= National Council for Science and Technology Communication =

The National Council for Science and Technology Communication (NCSTC) is a scientific programme of the Government of India for the popularisation of science, dissemination of scientific knowledge and inculcation of scientific temper. Established under the Department of Science and Technology, it "is mandated to communicate Science and Technology to masses, stimulate scientific and technological temper and coordinate and orchestrate such efforts throughout the country." Following the science communication plan introduced in the Sixth Five-Year Plan of India, NCSTC was established in 1982.

== Objectives ==
NCSTC has three major objectives:

1. For developing a building capacity for informed decision and promote scientific thinking to the Indian communities.
2. For the development of society using scientific knowledge and organise programmes using different media to reach every citizen.
3. To conduct outreach activities, including training in science and technology communication, awareness programmes, dissemination of scientific knowledge, award incentives, promote scientific research, develop international co-operation, while providing special attention to women.

== History ==
The Government of India in its Sixth Five-Year Plan in 1980 introduced an elaborate scheme for the promotion of science and technology. It constituted a Cabinet Committee on Science and Technology (CCST) on 3 March 1981. Chaired by Prime Minister Indira Gandhi, the committee created Science Advisory Committee to the Cabinet (SACC). Following the proposals by SACC, three scientific bodies were established in 1982:

1. National Biotechnology Board (NBTB) for the development applications of biotechnology such as agriculture, medicine and industry.
2. National Science and Technology Entrepreneurship Development Board (NSTEDB) to promote employment among people in science and technology.
3. National Council for Science and Technology Communication (NCSTC) for popularisation and development of scientific temper among the people.

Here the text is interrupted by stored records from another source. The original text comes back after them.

(** * Verification of the emitter package (ArthurHlt/emitter)

    A shallow embedding of the in-process publish/subscribe engine:
    the topic registry, wildcard resolution, middleware application,
    the dispatch performed by [Emit], the delivery primitive [send]
    and the per-subscription worker [observe].

    Conventions of the embedding.
    - A Go [string] is a Rocq [string] (a sequence of bytes).
    - [Flag] is Go's [int]; only bitwise-or and equality are applied
      to it, so it is a [Z] and no wrap-around can occur.
    - A [sync.Map] is an association list: [Range] visits the entries
      in list order, and since the statements quantify over every list
      they hold for every iteration order of the Go map.
    - Heap objects that the code shares by pointer (events, channels,
      what a subject points to) live in explicit stores indexed by
      location.
    - A Go panic is the [Panic] outcome of the result type [Res].
    - Goroutines are steps on the state: the part of [Emit] that runs
      in the caller is one step and returns the delivery tasks it
      launched, each task is one step ([deliver]), and the random
      choice of a [select] among ready cases is a parameter.
    - A channel records whether a receiver is parked on it: [make]
      gives a channel without one, and the worker of a subscription
      parks ([park]) when it reaches its receive on an empty mailbox. *)

From stdpp Require Import base list strings functions.
From Stdlib Require Import ZArith Lia Bool Ascii String List.
Import ListNotations.
Local Open Scope string_scope.
Local Open Scope list_scope.

(** ** The glob primitive: Go's [path.Match]

    The emitter delegates matching to the standard library.  The
    general theorems below are stated for an arbitrary matcher; the
    concrete one transcribed here is used to evaluate the emitter on
    concrete topics.  A pattern is scanned byte by byte; a [?] and a
    bracket expression consume one UTF-8 encoded rune of the name, and
    the bounds of a range are runes. *)

Module GoPath.

Inductive error := ErrBadPattern.

(** [utf8.DecodeRuneInString]: the first rune of the string and its
    width in bytes; an invalid or short encoding gives [RuneError] and
    the width 1, the empty string [RuneError] and the width 0. *)
Definition RuneError : N := 65533.

Definition between (lo hi b : N) : bool := ((lo <=? b) && (b <=? hi))%N.

Definition DecodeRuneInString (s : string) : N * nat :=
  match s with
  | EmptyString => (RuneError, 0)
  | String c0 rest =>
      let s0 := N_of_ascii c0 in
      if (s0 <? 128)%N then (s0, 1)
      else if ((s0 <? 194) || (244 <? s0))%N then (RuneError, 1)
      else
        let size := if (s0 <? 224)%N then 2
                    else if (s0 <? 240)%N then 3 else 4 in
        let lo := if (s0 =? 224)%N then 160%N
                  else if (s0 =? 240)%N then 144%N else 128%N in
        let hi := if (s0 =? 237)%N then 159%N
                  else if (s0 =? 244)%N then 143%N else 191%N in
        if (String.length s <? size)%nat then (RuneError, 1)
        else
          match rest with
          | String c1 rest1 =>
              let s1 := N_of_ascii c1 in
              if negb (between lo hi s1) then (RuneError, 1)
              else if (size =? 2)%nat then
                (N.lor (N.shiftl (N.land s0 31) 6) (N.land s1 63), 2)
              else
                match rest1 with
                | String c2 rest2 =>
                    let s2 := N_of_ascii c2 in
                    if negb (between 128 191 s2) then (RuneError, 1)
                    else if (size =? 3)%nat then
                      (N.lor (N.shiftl (N.land s0 15) 12)
                         (N.lor (N.shiftl (N.land s1 63) 6) (N.land s2 63)), 3)
                    else
                      match rest2 with
                      | String c3 _ =>
                          let s3 := N_of_ascii c3 in
                          if negb (between 128 191 s3) then (RuneError, 1)
                          else
                            (N.lor (N.shiftl (N.land s0 7) 18)
                               (N.lor (N.shiftl (N.land s1 63) 12)
                                  (N.lor (N.shiftl (N.land s2 63) 6)
                                     (N.land s3 63))), 4)
                      | EmptyString => (RuneError, 1)
                      end
                | EmptyString => (RuneError, 1)
                end
          | EmptyString => (RuneError, 1)
          end
  end.

Fixpoint drop (n : nat) (s : string) : string :=
  match n, s with
  | S n', String _ s' => drop n' s'
  | _, _ => s
  end.

Definition is_char (c : ascii) (d : string) : bool :=
  match d with
  | String d0 EmptyString => Ascii.eqb c d0
  | _ => false
  end.

Fixpoint strip_stars (pattern : string) : bool * string :=
  match pattern with
  | String c rest =>
      if is_char c "*" then (true, snd (strip_stars rest)) else (false, pattern)
  | EmptyString => (false, pattern)
  end.

Definition cons_chunk (c : ascii) (r : string * string) : string * string :=
  (String c (fst r), snd r).

(** The [Scan] loop of [scanChunk]: the chunk ends at the first star
    that is outside a bracket expression. *)
Fixpoint scan (pattern : string) (inrange : bool) : string * string :=
  match pattern with
  | EmptyString => (EmptyString, EmptyString)
  | String c rest =>
      if is_char c "\" then
        match rest with
        | String d rest' => cons_chunk c (cons_chunk d (scan rest' inrange))
        | EmptyString => (String c EmptyString, EmptyString)
        end
      else if is_char c "[" then cons_chunk c (scan rest true)
      else if is_char c "]" then cons_chunk c (scan rest false)
      else if is_char c "*" then
        if inrange then cons_chunk c (scan rest inrange) else (EmptyString, pattern)
      else cons_chunk c (scan rest inrange)
  end.

Definition scanChunk (pattern : string) : bool * string * string :=
  let '(star, p) := strip_stars pattern in
  let '(chunk, rest) := scan p false in
  (star, chunk, rest).

Definition is_empty (s : string) : bool :=
  match s with EmptyString => true | _ => false end.

(** [getEsc]: a possibly escaped rune of a bracket expression. *)
Definition getEsc (chunk : string) : option (N * string) :=
  match chunk with
  | EmptyString => None
  | String c rest =>
      if is_char c "-" || is_char c "]" then None
      else
        let chunk1 := if is_char c "\" then rest else chunk in
        if is_empty chunk1 then None
        else
          let '(r, n) := DecodeRuneInString chunk1 in
          let nchunk := drop n chunk1 in
          if (N.eqb r RuneError && Nat.eqb n 1) || is_empty nchunk then None
          else Some (r, nchunk)
  end.

(** The range-parsing loop of a bracket expression; [None] is
    [ErrBadPattern]. *)
Fixpoint class_loop (fuel : nat) (chunk : string) (r : N)
    (matched : bool) (nrange : nat) : option (string * bool) :=
  match fuel with
  | O => None
  | S fuel' =>
      match chunk with
      | String c rest =>
          if is_char c "]" && negb (Nat.eqb nrange 0) then Some (rest, matched)
          else class_range fuel' chunk r matched nrange
      | EmptyString => class_range fuel' chunk r matched nrange
      end
  end
with class_range (fuel : nat) (chunk : string) (r : N)
    (matched : bool) (nrange : nat) : option (string * bool) :=
  match fuel with
  | O => None
  | S fuel' =>
      match getEsc chunk with
      | None => None
      | Some (lo, chunk1) =>
          let next hi chunk2 :=
            let m := between lo hi r in
            class_loop fuel' chunk2 r (matched || m) (S nrange) in
          match chunk1 with
          | String d rest1 =>
              if is_char d "-" then
                match getEsc rest1 with
                | None => None
                | Some (hi, chunk2) => next hi chunk2
                end
              else next lo chunk1
          | EmptyString => next lo chunk1
          end
      end
  end.

Record chunk_result := ChunkResult {
  cr_rest : string;
  cr_ok : bool;
  cr_err : option error
}.

Definition tail (s : string) : string :=
  match s with String _ s' => s' | EmptyString => EmptyString end.

Definition head_is (s : string) (d : string) : bool :=
  match s with String c _ => is_char c d | EmptyString => false end.

Definition head (s : string) : ascii :=
  match s with String c _ => c | EmptyString => zero end.

Fixpoint matchChunk_loop (fuel : nat) (chunk s : string) (failed : bool)
    : chunk_result :=
  match chunk with
  | EmptyString =>
      if failed then ChunkResult EmptyString false None
      else ChunkResult s true None
  | String c chunk' =>
      match fuel with
      | O => ChunkResult EmptyString false (Some ErrBadPattern)
      | S fuel' =>
          let failed := failed || is_empty s in
          if is_char c "[" then
            let '(r0, n) := DecodeRuneInString s in
            let r := if failed then 0%N else r0 in
            let s1 := if failed then s else drop n s in
            let negated := head_is chunk' "^" in
            let chunk1 := if negated then tail chunk' else chunk' in
            match class_loop (2 * String.length chunk1 + 2) chunk1 r false 0 with
            | None => ChunkResult EmptyString false (Some ErrBadPattern)
            | Some (chunk2, m) =>
                matchChunk_loop fuel' chunk2 s1 (failed || Bool.eqb m negated)
            end
          else if is_char c "?" then
            if failed then matchChunk_loop fuel' chunk' s failed
            else matchChunk_loop fuel' chunk'
                   (drop (snd (DecodeRuneInString s)) s) (head_is s "/")
          else
            let lit (d : ascii) (chunk2 : string) :=
              if failed then matchChunk_loop fuel' chunk2 s failed
              else matchChunk_loop fuel' chunk2 (tail s)
                     (negb (Ascii.eqb d (head s))) in
            if is_char c "\" then
              match chunk' with
              | EmptyString => ChunkResult EmptyString false (Some ErrBadPattern)
              | String d chunk'' => lit d chunk''
              end
            else lit c chunk'
      end
  end.

Definition matchChunk (chunk s : string) : chunk_result :=
  matchChunk_loop (String.length chunk) chunk s false.

Inductive star_result :=
  | StarFound (t : string)
  | StarError
  | StarNone.

(** The loop that lets a leading star skip [i+1] bytes of the name;
    a star never skips a slash. *)
Fixpoint star_loop (chunk : string) (last : bool) (name : string) : star_result :=
  match name with
  | EmptyString => StarNone
  | String c name' =>
      if is_char c "/" then StarNone
      else
        let r := matchChunk chunk name' in
        if cr_ok r then
          if last && negb (is_empty (cr_rest r)) then star_loop chunk last name'
          else StarFound (cr_rest r)
        else
          match cr_err r with
          | Some _ => StarError
          | None => star_loop chunk last name'
          end
  end.

(** The final loop of [Match]: the rest of the pattern is checked for
    syntax before a plain "no match" is reported. *)
Fixpoint check_rest (fuel : nat) (pattern : string) : option error :=
  match fuel with
  | O => None
  | S fuel' =>
      if is_empty pattern then None
      else
        let '(_, chunk, rest) := scanChunk pattern in
        match cr_err (matchChunk chunk EmptyString) with
        | Some e => Some e
        | None => check_rest fuel' rest
        end
  end.

Fixpoint has_slash (name : string) : bool :=
  match name with
  | EmptyString => false
  | String c name' => is_char c "/" || has_slash name'
  end.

The council officially started functioning in 1984. As its first major activity, NCSTC organised the first national science festival of India named Bharat Jan Vigyan Jatha (Life of Science in India) in 1987.

== Activities ==
The major activities of NCSTC are organising:

- Bharat Jan Vigyan Jatha, held in 1987 and 1992 in which science educators visit in villages to spread scientific awareness. It is considered as "the biggest science communication experiment anywhere in the world."
- National Children's Science Congress, an annual conference started in 1993 to develop and promote scientific knowledge among children of 10–17 years of age.
- National Science Day, held every year on 28 February, a nation-wide observation of the day of discovery of the Raman effect in 1928.
- National Teachers’ Science Congress (NTSC), a biennial conference for science teachers and scientists, started in 2003.

=== Awards ===
The council gives the following awards to science students, teachers and populisers on National Science Day:

- National Award for Outstanding Effort in Science and Technology Communication through Innovative and Traditional Methods, which carries INR 200,000.
- National Award for Outstanding Effort in Science and Technology Communication through Print Media including Books and Magazines, which carries INR 100,000.
- National Award for Outstanding Effort in Science and Technology Popularization among Children, which carries INR 100,000.
- National Award for Outstanding Effort in Translation of Popular Science and Technology Literature, which carries INR 100,000.
- National Award for Outstanding Effort in Science and Technology Communication in the Print Medium, which carries INR 100,000.
- National Award for Outstanding Effort in Science and Technology Communication in the Electronic Medium, which carries INR 100,000.